Statistical analysis.

Analysis was performed using SAS software (version 9.4, SAS Institute, Cary, NC), Python (version 3.7, Python Software Foundation, available at http://www.python.org), and R (R version 4.0.3, R Foundation for Statistical Computing, Vienna, Austria.). The sensitivity (Sn), specificity (Sp), positive and negative predictive value (PPV and NPV), and likelihood ratios (LRs) were calculated for each unique antibiotic phenotype and antibiotic combinations. For these analyses, “true positive” was defined as USA300 that was susceptible to the antibiotic(s), “false negative” was defined as USA300 that was resistant to the antibiotic(s), “false positive” was defined as USA100 that was susceptible to the antibiotic(s), and “true negative” was defined as USA100 that was resistant to the antibiotic(s). The Matthews correlation coefficient (MCC) was calculated to assess performance of the highest-performing predictor to determine its predictive performance while accounting for unbalanced data sets.
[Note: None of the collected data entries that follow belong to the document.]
Lemma handle_schedule_request_ready env a info cid dt ph nm :
  prompt_for (missing_fields (merged_context a cid info)) = None ->
  read_draft env (merged_context a cid info) = Some (dt, ph, nm) ->
  SessionSchedulingAgent.handle_schedule_request env a info cid
  = ((SessionSchedulingAgent.book_session
        (SessionSchedulingAgent.session_manager a) nm ph dt).1,
     {| SessionSchedulingAgent.session_manager :=
          (SessionSchedulingAgent.book_session
             (SessionSchedulingAgent.session_manager a) nm ph dt).2;
        SessionSchedulingAgent.conversation_context :=
          if SessionSchedulingAgent.is_scheduled
               (SessionSchedulingAgent.book_session
                  (SessionSchedulingAgent.session_manager a) nm ph dt).1
          then <[cid := ∅]>
                 (<[cid := merged_context a cid info]>
                    (SessionSchedulingAgent.conversation_context a))
          else <[cid := merged_context a cid info]>
                 (SessionSchedulingAgent.conversation_context a) |}).
Proof.
  intros Hp Hd.
  unfold SessionSchedulingAgent.handle_schedule_request.
  fold (merged_context a cid info). rewrite Hp, Hd.
  destruct (SessionSchedulingAgent.book_session _ _ _ _) as [r st].
  reflexivity.
Qed.

Lemma chars_app (s1 s2 : string) :
  chars (s1 ++ s2)%string = chars s1 ++ chars s2.
Proof.
  induction s1 as [| c s1 IH]; simpl; [reflexivity |].
  unfold chars in *. simpl. rewrite IH. reflexivity.
Qed.

Lemma starts_with_app (w rest : list ascii) : starts_with w (w ++ rest) = true.
Proof.
  induction w as [| c w IH]; simpl; [reflexivity |].
  rewrite Ascii.eqb_refl. exact IH.
Qed.

Lemma contains_unfold (w s : list ascii) :
  contains w s
  = starts_with w s || match s with [] => false | _ :: s' => contains w s' end.
Proof. destruct s; reflexivity. Qed.

Lemma contains_app (w pre post : list ascii) :
  contains w (pre ++ w ++ post) = true.
Proof.
  induction pre as [| c pre IH]; rewrite contains_unfold.
  - change ([] ++ w ++ post) with (w ++ post).
    rewrite starts_with_app. reflexivity.
  - change ((c :: pre) ++ w ++ post) with (c :: pre ++ w ++ post).
    cbv beta iota. rewrite IH. apply orb_true_r.
Qed.

End Dialogue.

Lemma any_word_in_hit (words : list string) (w pre post : string) :
  In w words ->
  lower (chars w) = chars w ->
  any_word_in words (lower (chars (pre ++ w ++ post)%string)) = true.
Proof.
  intros Hin Hlow. unfold any_word_in. apply existsb_exists.
  exists w. split; [exact Hin |].
  rewrite !chars_app. unfold lower. rewrite !map_app.
  fold (lower (chars w)). rewrite Hlow. apply contains_app.
Qed.

(** C6.  On the single utterance the extractor returns intent schedule, name
    "jane smith", phone "555-123-4567", dates ["tomorrow"] and times
    ["2 pm"].  The schedule keywords are tested first: an utterance that
    contains one of them is a schedule request whatever else it contains. *)
Theorem extract_session_intent_single_utterance :
  SessionSchedulingAgent.extract_session_intent
    "I'd like to schedule for tomorrow at 2 PM, my name is Jane Smith, number 555-123-4567"
  = {| info_intent := schedule;
       info_dates := ["tomorrow"%string];
       info_times := ["2 pm"%string];
       info_phone := Some "555-123-4567"%string;
       info_name := Some "jane smith"%string |}
  /\ Forall
       (fun keyword : string =>
          forall pre post : string,
            info_intent
              (SessionSchedulingAgent.extract_session_intent
                 (pre ++ keyword ++ post)%string)
            = schedule)
       ["schedule"; "book"; "session"; "training"]%string.
Proof.
  split; [vm_compute; reflexivity |].
  repeat constructor; intros pre post;
    unfold SessionSchedulingAgent.extract_session_intent, extract_fields;
    cbv beta zeta; unfold info_intent;
    rewrite any_word_in_hit; reflexivity || (simpl; tauto).
Qed.

(** C4 (as amended).  Merging overwrites: after the merge each of the four
    fields holds the value extracted from the new utterance when there is one
    (a non-empty name or phone, the first date, the first time), whether or
    not the field was present, and its previous value otherwise; other keys
    are untouched.  Both agents store the merged context back under the
    conversation id (emptied after a successful booking). *)
Theorem update_context_overwrites
    (context : gmap string string) (info : extracted_info)
    (env : environment) (cid : string)
    (sa : SessionSchedulingAgent.agent) (aa : AppointmentSchedulingAgent.agent) :
  update_context context info !! "name"
  = match info_name info with
    | Some n => if truthy n then Some n else context !! "name"
    | None => context !! "name"
    end
  /\ update_context context info !! "phone"
     = match info_phone info with
       | Some p => if truthy p then Some p else context !! "phone"
       | None => context !! "phone"
       end
  /\ update_context context info !! "date"
     = match info_dates info with
       | d :: _ => Some d
       | [] => context !! "date"
       end
  /\ update_context context info !! "time"
     = match info_times info with
       | t :: _ => Some t
       | [] => context !! "time"
       end
  /\ (forall key, key ∉ required_fields ->
        update_context context info !! key = context !! key)
  /\ (let r := SessionSchedulingAgent.handle_schedule_request env sa info cid in
      SessionSchedulingAgent.conversation_context r.2 !! cid
      = Some (if SessionSchedulingAgent.is_scheduled r.1 then ∅
              else update_context
                     (default ∅
                        (SessionSchedulingAgent.conversation_context sa !! cid))
                     info))
  /\ (let r := AppointmentSchedulingAgent.handle_schedule_request env aa info cid in
      AppointmentSchedulingAgent.conversation_context r.2 !! cid
      = Some (match r.1 with
              | appointment_scheduled _ _ => ∅
              | _ => update_context
                       (default ∅
                          (AppointmentSchedulingAgent.conversation_context aa !! cid))
                       info
              end)).
Proof.
  destruct (update_context_lookup context info) as (Hn & Hp & Hd & Ht).
  split; [exact Hn |]. split; [exact Hp |]. split; [exact Hd |].
  split; [exact Ht |]. split; [apply update_context_other |]. split.
  - unfold SessionSchedulingAgent.handle_schedule_request.
    destruct (prompt_for _) as [prompt |] eqn:Hprompt.
    + simpl. rewrite lookup_insert_eq.
      unfold prompt_for in Hprompt.
      destruct (missing_fields _); [discriminate |].
      repeat (destruct (in_list _ _); [injection Hprompt as <-; reflexivity |]).
      discriminate.
    + destruct (read_draft _ _) as [[[dt ph] nm] |];
        [| simpl; rewrite lookup_insert_eq; reflexivity].
      destruct (SessionSchedulingAgent.book_session _ _ _ _) as [r st]. simpl.
      destruct (SessionSchedulingAgent.is_scheduled r);
        rewrite lookup_insert_eq; reflexivity.
  - unfold AppointmentSchedulingAgent.handle_schedule_request.
    destruct (prompt_for _) as [prompt |] eqn:Hprompt.
    + simpl. rewrite lookup_insert_eq.
      unfold prompt_for in Hprompt.
      destruct (missing_fields _); [discriminate |].
      repeat (destruct (in_list _ _); [injection Hprompt as <-; reflexivity |]).
      discriminate.
    + destruct (read_draft _ _) as [[[dt ph] nm] |];
        [| simpl; rewrite lookup_insert_eq; reflexivity].
      destruct (match AppointmentManager.get_client_by_phone _ _ with
                | Some _ => _ | None => _ end) as [client_id st1].
      simpl. rewrite lookup_insert_eq. reflexivity.
Qed.

(** The theorem on a context that already holds the name "jane smith", with
    an utterance that gives another name: the new name replaces the old one,
    and a key outside the four fields is kept. *)
Lemma update_context_overwrites_witness :
  let context : gmap string string :=
    <["note" := "vip"%string]> {[ "name"%string := "jane smith"%string ]} in
  let info :=
    SessionSchedulingAgent.extract_session_intent "please book, my name is Bob" in
  update_context context info !! "name" = Some "bob"%string
  /\ update_context context info !! "note" = Some "vip"%string.
Proof.
  intros context info.
  pose proof (update_context_overwrites context info Examples.env0 "call-1"
                Examples.fresh_agent
                {| AppointmentSchedulingAgent.appointment_manager :=
                     Examples.one_appointment scheduled;
                   AppointmentSchedulingAgent.conversation_context := ∅ |})
    as (Hname & _ & _ & _ & Hother & _).
  split.
  - rewrite Hname. reflexivity.
  - rewrite Hother; [reflexivity |]. by_compute.
Defined.

(** C4 as stated fails.  Context: the name "jane smith" is present.
    Utterance: "please book, my name is Bob".  After the merge the name is
    "bob". *)
Lemma update_context_keeps_fields_counterexample :
  ~ (forall (context : gmap string string) (utterance key v : string),
       context !! key = Some v ->
       update_context context
         (SessionSchedulingAgent.extract_session_intent utterance) !! key
       = Some v).
Proof.
  intros claim.
  specialize (claim {[ "name"%string := "jane smith"%string ]}
                "please book, my name is Bob"%string
                "name"%string "jane smith"%string eq_refl).
  vm_compute in claim. discriminate.
Qed.

Section FourUtterances.

Import Examples.

Lemma extract_utterance_name :
  SessionSchedulingAgent.extract_session_intent utterance_name
  = {| info_intent := general; info_dates := []; info_times := [];
       info_phone := None; info_name := Some "jane smith"%string |}.
Proof. vm_compute. reflexivity. Qed.

Lemma extract_utterance_phone :
  SessionSchedulingAgent.extract_session_intent utterance_phone
  = {| info_intent := general; info_dates := []; info_times := [];
       info_phone := Some "555-123-4567"%string; info_name := None |}.
Proof. vm_compute. reflexivity. Qed.

Lemma extract_utterance_date :
  SessionSchedulingAgent.extract_session_intent utterance_date
  = {| info_intent := general; info_dates := ["tomorrow"%string];
       info_times := []; info_phone := None; info_name := None |}.
Proof. vm_compute. reflexivity. Qed.

Lemma extract_utterance_time :
  SessionSchedulingAgent.extract_session_intent utterance_time
  = {| info_intent := general; info_dates := [];
       info_times := ["2pm"%string]; info_phone := None; info_name := None |}.
Proof. vm_compute. reflexivity. Qed.

(** A turn whose utterance has no keyword is answered with the general help
    and leaves the agent as it was. *)
Lemma turn_general env a cid utterance :
  info_intent (SessionSchedulingAgent.extract_session_intent utterance) = general ->
  SessionSchedulingAgent.turn env a cid utterance = (general_help, a).
Proof.
  intros H. unfold SessionSchedulingAgent.turn,
    SessionSchedulingAgent.process_scheduling_request.
  rewrite H. reflexivity.
Qed.

Lemma read_draft4 env :
  time_of <$> parser_parse env "2pm" = Some (timedelta_hours 14) ->
  read_draft env draft4
  = Some (combine (date_of (now env + timedelta_days 1)) (timedelta_hours 14),
          "555-123-4567"%string, "jane smith"%string).
Proof.
  intros Hparse. unfold read_draft.
  replace (draft4 !! "date") with (Some "tomorrow"%string) by reflexivity.
  replace (draft4 !! "time") with (Some "2pm"%string) by reflexivity.
  replace (draft4 !! "phone") with (Some "555-123-4567"%string) by reflexivity.
  replace (draft4 !! "name") with (Some "jane smith"%string) by reflexivity.
  cbn [mbind option_bind]. unfold resolve_datetime.
  replace (lower_string "tomorrow") with "tomorrow"%string by reflexivity.
  cbn [String.eqb Ascii.eqb Bool.eqb]. rewrite Hparse.
  cbn [mbind option_bind]. reflexivity.
Qed.

End FourUtterances.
Antibiotics with very high levels of resistance (>90%; erythromycin) or susceptibility (>99%; trimethoprim-sulfamethoxazole, linezolid, Synercid, and vancomycin) were excluded from this analysis because they were unlikely to be discriminatory. The antibiotic phenotype for each unique isolate was then used to calculate the number of resistant antibiotic classes (using tetracycline, levofloxacin, rifampin, gentamicin, erythromycin, and clindamycin), from which a receiver-operator curve (ROC) was constructed.

Data availability.

Sequencing data sets are available and can be found at BioProject PRJNA638400 (35), PRJNA345238 (6), and BioProject PRJNA744410.